# !! NOISE GATE for guitar - which is best ?



## HaZarD96 (Aug 18, 2010)

I decided to buy at last a noise supressor for my 5150, playing style is mdm/metalcore , checked few pedals in muz shop and `ve got a feeling that they "eat" sound
Guys, which one to choose ? rack 19" DBX 363x or Boss Noise Supressor ? or they both are sh*t ? 
i think better way is to use one before preamp, or more interesting will be to use one at FX loop ? (dbx allows to use both variants simultaneously)
Completely newby in guitar noise supression 

Can anybody recommend something ?


----------



## MaxOfMetal (Aug 18, 2010)

A lot of folks consider the ISP Decimators to be the best as far as being very transparent, yet still fighting the noise. Though, I've used the Boss NS-2 for many years, and while it adds a very small amount of color to the tone, it's cheap, easy to find, rugged, and cuts the noise wonderfully. 

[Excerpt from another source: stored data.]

(* ===== verification/DpRecv.v ===== *)
(** * Work queue entries, receives, RDMA copies and atomics

    parse_sges() to do_atomic() of ionic_datapath.c: reading a WQE's
    scatter/gather list, moving data between lists, regions and host buffers,
    taking the next posted receive and delivering a SEND into it. *)
From S2P Require Export DpCq.

(** ** Scatter/gather lists *)

Inductive dp_sgl := DP_SGL_OK | DP_SGL_TOO_LONG | DP_SGL_BAD_FMT.
#[export] Instance dp_sgl_eq_dec : EqDecision dp_sgl.
Proof. solve_decision. Defined.

(** Entry [i] of a list that starts at [sgl_off]. *)
Definition sge_at (wqe : list Z) (sgl_off i : nat) : dp_sge :=
  let p := (sgl_off + i * SGE_SIZE)%nat in
  DpSge (ernic_get_be64 wqe (p + SGE_VA_OFF)) (ernic_get_be32 wqe (p + SGE_LEN_OFF))
    (ernic_get_be32 wqe (p + SGE_LKEY_OFF)).

Definition parse_sges (wqe : list Z) (wqe_len num_sge : Z) : dp_sgl * dp_sge_list :=
  let fmt := Z.land (ernic_get_be16 wqe WQE_FLAGS_OFF) IONIC_V1_FLAG_SPEC_MASK in
  if negb ((fmt =? 0) || (fmt =? IONIC_V1_FLAG_SPEC32) || (fmt =? IONIC_V1_FLAG_SPEC16))
  then (DP_SGL_BAD_FMT, inhabitant)
  else
    let sgl_off := if fmt =? 0 then Z.of_nat WQE_PLD_OFF
                   else Z.of_nat WQE_PLD_OFF + IONIC_V1_SPEC_FIRST_SGE * 16 in
    let avail := if sgl_off <? wqe_len then wqe_len - sgl_off else 0 in
    let max_sge := avail / Z.of_nat SGE_SIZE in
    let max_sge := if ERNIC_MAX_SGE <? max_sge then ERNIC_MAX_SGE else max_sge in
    let max_sge := if num_sge <? max_sge then num_sge else max_sge in
    let sges := sge_at wqe (Z.to_nat sgl_off) <$> seq 0 (Z.to_nat max_sge) in
    let total := sumZ (sg_len <$> sges) in
    ((if total <=? UINT32_MAX then DP_SGL_OK else DP_SGL_TOO_LONG),
     DpSgeList sges (if UINT32_MAX <? total then UINT32_MAX else total)).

If you're set on going with a rackmount unit, take a look at the ISP Decimator Pro Rack G, as it's just about the most feature laden, guitar specific noise suppressor/gate on the market. They can be a little pricey though. 

If I was you, I'd pick up a used NS-2 which can be had for very cheap (as little as $35 from what I've seen), and try it either in front of your amp, in the loop, or both using the "X" method. If you don't like the slight compression it adds (many artists actually like it) then sell it and get a Decimator. If you go the Decimator route, I recommend either going for the G-String unit or the Pro Rack G, as those can both be used in front as well as in the loop of the amp.


----------



## drmosh (Aug 18, 2010)

Yeah, the NS2 is freakin great for the price


----------



## HaZarD96 (Aug 18, 2010)

ye, price for ns2 is great, but i`m nuts about sound quality pro rack seems great but expensive also the one preferred to 2 channel rack mount for an ability to use post guitar & effects loop noise red. simultaneously ..
how about this stuff -

ROCKTRON HUSH SUPER C
Rocktron Hush IICX

??


----------



## HaZarD96 (Aug 18, 2010)

also, if i `ll got to pedal at last, 
ISP decimator or ISP decimator G String ? is there any difference in sound quality?


----------



## loktide (Aug 18, 2010)

just as when asking for pickups recommendations over here and everybody would post "BKP FTW!!! EMGs suck", the 'default' answer nor noise gates will be: ISP decimator

i can't comment on the ISP, but i have a NS2 for over two years now and i've never felt the urge to replace it. i don't care if the ISP is slightly more dynamic or faster or whatever, if you just need a gate to avoid feedback without killing sustain unnaturally, or your signal while playing with the volume backed down, for example, the NS2 will do the job.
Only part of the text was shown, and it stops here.